Reject too large deployment #10193

remcowesterhoud · 2022-08-25T14:25:17Z

Description

When a deployment was too large an unexpected exception would be thrown. This would cause a rejection to be written with an error message containing the very large resource. The writing of this rejection failed because it was too large as well, causing another rejection to be written. This kept happening in a loop.

By manually writing the rejection in the processor we can give a custom message that isn't too large, resolving the loop.

The bug first occurred in 8.1.0-alpha4, so a backport is not necessary.

Related issues

closes #9946

Definition of Done

Not all items need to be done depending on the issue and the pull request.

Code changes:

The changes are backwards compatibility with previous versions
If it fixes a bug then PRs are created to backport the fix to the last two minor versions. You can trigger a backport by assigning labels (e.g. backport stable/1.3) to the PR, in case that fails you need to create backports manually.

Testing:

There are unit/integration tests that verify all acceptance criterias of the issue
New tests are written to ensure backwards compatibility with further versions
The behavior is tested manually
The change has been verified by a QA run
The impact of the changes is verified by a benchmark

Documentation:

The documentation is updated (e.g. BPMN reference, configuration, examples, get-started guides, etc.)
New content is added to the release announcement
If the PR changes how BPMN processes are validated (e.g. support new BPMN element) then the Camunda modeling team should be informed to adjust the BPMN linting.

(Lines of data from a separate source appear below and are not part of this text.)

Lemma select_edges_Ok f edges : select_edges selected f = Ok edges <-> closed_at f /\ edges = edges_of f.
Proof.
  unfold select_edges. rewrite bind_Ok. setoid_rewrite select_dependencies_Ok. cbn [app]. split.
  - intros (e & [Hd ->] & H). rewrite !seq_Ok, !for_each_Ok in H. destruct H as (Hc & Ho & [= <-]).
    split; [| done]. rewrite Forall_forall in Hd. rewrite Forall_forall in Hc. rewrite Forall_forall in Ho. split; [done | |].
    + intros r Hr. by apply check_capability_Ok, Hc.
    + intros o Ho'. apply Ho, guard_Ok, bool_decide_eq_false in Ho'. by apply not_eq_None_Some.
  - intros [[Hd Hc Ho] ->]. exists (edges_of f). split; [split; [by rewrite Forall_forall | done] |].
    rewrite !seq_Ok, !for_each_Ok. split; [| split; [| done]]; apply Forall_forall.
    + intros r Hr. apply check_capability_Ok. auto.
    + intros o Ho'. apply guard_Ok, bool_decide_eq_false, not_eq_None_Some. auto.
Qed.

Lemma select_graph_Ok graph order graph' :
  (forall c, c ∈ order -> is_Some (selected !! c)) ->
  select_graph selected graph order = Ok graph' <->
  (forall c f, c ∈ order -> selected !! c = Some f -> closed_at f)
  /\ forall c, graph' !! c = if decide (c ∈ order) then edges_of <$> selected !! c else graph !! c.
Proof.
  revert graph. induction order as [| x order IH]; intros graph Hin; cbn [select_graph].
  { split.
    - intros [= ->]. split; [by intros ? ? ?%elem_of_nil | done].
    - intros [_ H]. f_equal. symmetry. apply map_eq. exact H. }
  destruct (Hin x) as [f Ef]; [by left |]. rewrite Ef, bind_Ok. setoid_rewrite select_edges_Ok.
  assert (forall c, c ∈ order -> is_Some (selected !! c)) as Hin' by (intros; apply Hin; by right). split.
  - intros (edges & [Hc ->] & [H1 H2]%IH); [| done]. split.
    + intros c g [-> | Hc']%elem_of_cons Hg; [congruence | eauto].
    + intros c. rewrite H2. destruct (decide (c ∈ order)) as [Hc' |]; [rewrite decide_True by (by right); done |].
      destruct (decide (x = c)) as [<- | Hne].
      * rewrite lookup_insert_eq, decide_True by (by left). by rewrite Ef.
      * rewrite lookup_insert_ne by done. rewrite decide_False; [done |]. by intros [-> |]%elem_of_cons.
  - intros [H1 H2]. exists (edges_of f). split; [split; [apply (H1 x); [by left | done] | done] |].
    apply IH; [done |]. split; [intros; eapply H1; [by right | done] |].
    intros c. rewrite H2. destruct (decide (c ∈ order)) as [Hc' |]; [by rewrite decide_True by (by right) |].
    destruct (decide (x = c)) as [<- | Hne].
    + rewrite lookup_insert_eq, decide_True by (by left). by rewrite Ef.
    + rewrite lookup_insert_ne by done. rewrite decide_False; [done |]. by intros [-> |]%elem_of_cons.
Qed.

Definition closed : Prop := forall c f, selected !! c = Some f -> closed_at f.
Definition graph_of : Graph := edges_of <$> selected.

Lemma validateSelectedDependenciesV2_Ok range graph :
  is_range range -> validateSelectedDependenciesV2 range selected = Ok graph <-> closed /\ graph = graph_of.
Proof.
  intros Hrange. unfold validateSelectedDependenciesV2.
  assert (forall c, c ∈ range 3%nat (elements (dom selected)) <-> is_Some (selected !! c)) as Hin.
  { intros c. rewrite (Hrange 3%nat _), elem_of_elements. apply elem_of_dom. }
  rewrite select_graph_Ok by apply Hin. unfold closed, graph_of. split.
  - intros [H1 H2]. split; [intros c f Hf; apply (H1 c f); [by apply Hin | done] |].
    apply map_eq. intros c. rewrite H2, lookup_fmap. destruct (decide (c ∈ _)) as [| Hn]; [done |].
    rewrite Hin in Hn. apply eq_None_not_Some in Hn. by rewrite Hn.
  - intros [H1 ->]. split; [intros c f _; apply H1 |]. intros c. rewrite lookup_fmap.
    destruct (decide (c ∈ _)) as [| Hn]; [done |]. rewrite Hin in Hn. apply eq_None_not_Some in Hn. by rewrite Hn.
Qed.
End graph.

(** ** The specification *)

Definition build_input (setID : string) (plan : BindingPlanV2) (catalog : GovernanceCatalogV2)
    (facts : list BindingFactV2) (now : Time) : Prop :=
  setID <> "" /\ str_len setID <= 128 /\ IsZero now = false
  /\ BindingPlanV2_Validate plan = Ok tt /\ GovernanceCatalogV2_DigestV2 catalog = Ok (bp_GovernanceDigest plan).

Lemma build_cases range setID plan catalog facts now set :
  is_range range ->
  BuildBindingSetV2 range setID plan catalog facts now = Ok set <->
  build_input setID plan catalog facts now
  /\ exists found order,
       facts_by_component ∅ facts = Ok found
       /\ Forall (tolerated catalog now found) (bp_Requirements plan)
       /\ let selected := selected_facts catalog now found (bp_Requirements plan) in
          selected <> ∅ /\ closed selected /\ least_topological (graph_of selected) order
          /\ BindingSetFactV2_Validate set = Ok tt
          /\ set = {| bs_ID := setID; bs_PlanID := bp_ID plan; bs_PlanDigest := bp_PlanDigest plan;
                      bs_GovernanceDigest := bp_GovernanceDigest plan; bs_State := BindingSetActive; bs_Revision := 1;
                      bs_Members := map member_of (ordered_facts selected order); bs_TopologicalOrder := order;
                      bs_Residuals := Some (sort_by br_ComponentID (omap (residual_of catalog now found) (bp_Requirements plan)));
                      bs_CreatedUnixNano := UnixNano now;
                      bs_ExpiresUnixNano :=
                        fold_left (fun m fact => if (bf_ExpiresUnixNano fact <? m)%Z then bf_ExpiresUnixNano fact else m)
                          (ordered_facts selected order) max_i64;
                      bs_InvalidationReason := "" |}.
Proof.
  intros Hrange. unfold BuildBindingSetV2, build_input.
  rewrite seq_guard_Ok, !orb_false_iff, bool_decide_eq_false, N.ltb_ge, seq_Ok, bind_Ok. split.
  - intros ([[Hid Hlen] Hnow] & Hp & digest & Hd & H). apply seq_guard_Ok in H as [Hg H].
    rewrite negb_false_iff, bool_decide_eq_true in Hg. subst digest. apply bind_Ok in H as (found & Hf & H).
    apply bind_Ok in H as ([selected residuals] & Hs & H).
    apply select_requirements_Ok in Hs as (Ht & -> & ->). cbn [app] in H.
    apply seq_guard_Ok in H as [Hne H]. apply bind_Ok in H as (graph & Hgr & H).
    apply validateSelectedDependenciesV2_Ok in Hgr as [Hcl ->]; [| done].
    apply bind_Ok in H as (order & Ho & H). apply (stable_order_least range _ _ Hrange) in Ho.
    apply seq_Ok in H as [Hv [= <-]]. split; [done |]. exists found, order.
    split; [done | split; [done | split; [| done]]].
    apply Nat.eqb_neq in Hne. intros E. apply Hne. fold (selected_facts catalog now found (bp_Requirements plan)).
    rewrite E. apply map_size_empty.
  - intros ((Hid & Hlen & Hnow & Hp & Hd) & found & order & Hf & Ht & Hne & Hcl & Ho & Hv & E).
    split; [done | split; [done |]]. exists (bp_GovernanceDigest plan). split; [done |].
    apply seq_guard_Ok. split; [by rewrite negb_false_iff, bool_decide_eq_true |].
    apply bind_Ok. exists found. split; [done |]. apply bind_Ok. eexists (_, _). split; [by apply select_requirements_Ok |].
    cbn [app]. fold (selected_facts catalog now found (bp_Requirements plan)). apply seq_guard_Ok.
    split; [apply Nat.eqb_neq; by rewrite map_size_empty_iff |].
    apply bind_Ok. exists (graph_of (selected_facts catalog now found (bp_Requirements plan))).
    split; [by apply validateSelectedDependenciesV2_Ok |]. apply bind_Ok. exists order.
    split; [by apply (stable_order_least range _ _ Hrange) |]. rewrite <- E. apply seq_Ok. done.
Qed.

(** When a fact can fill a requirement. *)
Record qualifies (catalog : GovernanceCatalogV2) (now : Time) (r : BindingRequirementV2) (f : BindingFactV2) : Prop := {
  qu_certified : bf_State f = BindingCertified;
  qu_unexpired : Before now (UnixTime (bf_ExpiresUnixNano f)) = true;
  qu_component : m_ComponentID (bf_Manifest f) = br2_ComponentID r;
  qu_kind : m_Kind (bf_Manifest f) = br2_Kind r;
  qu_artifact : m_ArtifactDigest (bf_Manifest f) = br2_ArtifactDigest r;
  qu_contract : cb_Name (m_Contract (bf_Manifest f)) = br2_ContractName r;
  qu_version : VersionRangeV2_Contains (br2_SemanticVersion r) (m_SemanticVersion (bf_Manifest f)) = true;
  qu_contract_version : VersionRangeV2_Contains (br2_Contract r) (cb_Version (m_Contract (bf_Manifest f))) = true;
  qu_catalog : ValidateManifestAgainstCatalogV2 (bf_Manifest f) catalog = Ok tt;
  qu_capabilities : forall c, c ∈ br2_RequiredCapabilities r ->
    exists g, grant_map (slice_items (bf_Grants f)) !! c = Some g
      /\ Before now (UnixTime (cg_ExpiresUnixNano g)) = true;
}.

Lemma capability_missing grants now required :
  existsb (fun c => match (grants : gmap string CapabilityGrantV2) !! c with
                    | Some g => negb (Before now (UnixTime (cg_ExpiresUnixNano g))) | None => true end) required = false <->
  forall c, c ∈ required -> exists g, grants !! c = Some g /\ Before now (UnixTime (cg_ExpiresUnixNano g)) = true.
Proof.
  induction required as [| x required IH]; cbn.
  { split; [by intros _ ? ?%elem_of_nil | done]. }
  rewrite orb_false_iff, IH. setoid_rewrite elem_of_cons. split.
  - intros [Hx Hr] c [-> | Hc]; [| auto]. destruct (grants !! x) as [g |]; [| done].
    exists g. by apply negb_false_iff in Hx.
  - intros H. split; [| auto]. destruct (H x (or_introl eq_refl)) as (g & -> & Hg). by rewrite Hg.
Qed.

Lemma failure_None_iff r f catalog now :
  bindingRequirementFailureV2 r f catalog now = None <-> qualifies catalog now r f.
Proof.
  unfold bindingRequirementFailureV2.
  destruct (bool_decide_reflect (bf_State f = BindingCertified)) as [H1 | H1]; cbn [negb]; [| by split; [| intros []]].
  destruct (Before now _) eqn:H2; cbn [negb]; [| split; [done | intros []; congruence]].
  destruct (_ || negb (VersionRangeV2_Contains (br2_Contract r) _)) eqn:H3 in |- *.
  { split; [done |]. intros [_ _ E1 E2 E3 E4 E5 E6 _ _]. revert H3. rewrite E5, E6, !bool_decide_eq_true_2 by done. done. }
  rewrite !orb_false_iff, !negb_false_iff, !bool_decide_eq_true in H3. destruct_and? H3.
  destruct (ValidateManifestAgainstCatalogV2 (bf_Manifest f) catalog) as [[] | e] eqn:Hcat; cbn [is_ok negb]; cbv iota;
    [| split; [done | intros []; congruence]].
  destruct (existsb _ _) eqn:Hcap in |- *.
  - split; [done |]. intros []. rewrite (proj2 (capability_missing _ _ _) qu_capabilities0) in Hcap. done.
  - split; [| done]. intros _. rewrite capability_missing in Hcap. by split.
Qed.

Please refer to our review guidelines.

remcowesterhoud · 2022-08-25T14:27:54Z

@korthout Don't be alarmed about the large number of lines added, it's actually a relatively small fix. That's just a large process used in the test 😄

github-actions · 2022-08-25T14:41:34Z

Test Results

  854 files +    1   854 suites +1 1h 40m 49s ⏱️ +55s
6 609 tests +245 6 599 ✔️ +245 10 💤 ±0 0 ❌ ±0
6 793 runs +245 6 783 ✔️ +245 10 💤 ±0 0 ❌ ±0

Results for commit 6fe4a77. ± Comparison against base commit 1480f7e.

♻️ This comment has been updated with latest results.

.../io/camunda/zeebe/engine/processing/deployment/model/validation/DeploymentRejectionTest.java

engine/src/test/java/io/camunda/zeebe/engine/processing/deployment/DeploymentRejectionTest.java

+  @Test
+  public void shouldRejectDeploymentIfNotValidDesignTimeAspect() throws Exception {
+    // given
+    final Path path = Paths.get(getClass().getResource("/processes/invalid_process.bpmn").toURI());


engine/src/test/java/io/camunda/zeebe/engine/processing/deployment/DeploymentRejectionTest.java

+  public void shouldRejectDeploymentIfNotValidRuntimeAspect() throws Exception {
+    // given
+    final Path path =
+        Paths.get(getClass().getResource("/processes/invalid_process_condition.bpmn").toURI());


engine/src/test/java/io/camunda/zeebe/engine/processing/deployment/DeploymentRejectionTest.java

+  @Test
+  public void shouldRejectDeploymentIfOneResourceIsNotValid() throws Exception {
+    // given
+    final Path path1 = Paths.get(getClass().getResource("/processes/invalid_process.bpmn").toURI());


engine/src/test/java/io/camunda/zeebe/engine/processing/deployment/DeploymentRejectionTest.java

+  public void shouldRejectDeploymentIfOneResourceIsNotValid() throws Exception {
+    // given
+    final Path path1 = Paths.get(getClass().getResource("/processes/invalid_process.bpmn").toURI());
+    final Path path2 = Paths.get(getClass().getResource("/processes/collaboration.bpmn").toURI());


korthout

Well done @remcowesterhoud 👍

👍 Thanks for the integration test! That's a good idea!

👍 I also really like the split of the commits, it is easy to review

I'm not immediately approving this but I also don't necessarily request changes. Instead, I'd like to discuss the main solution approach first. (see my 🤔 comment below).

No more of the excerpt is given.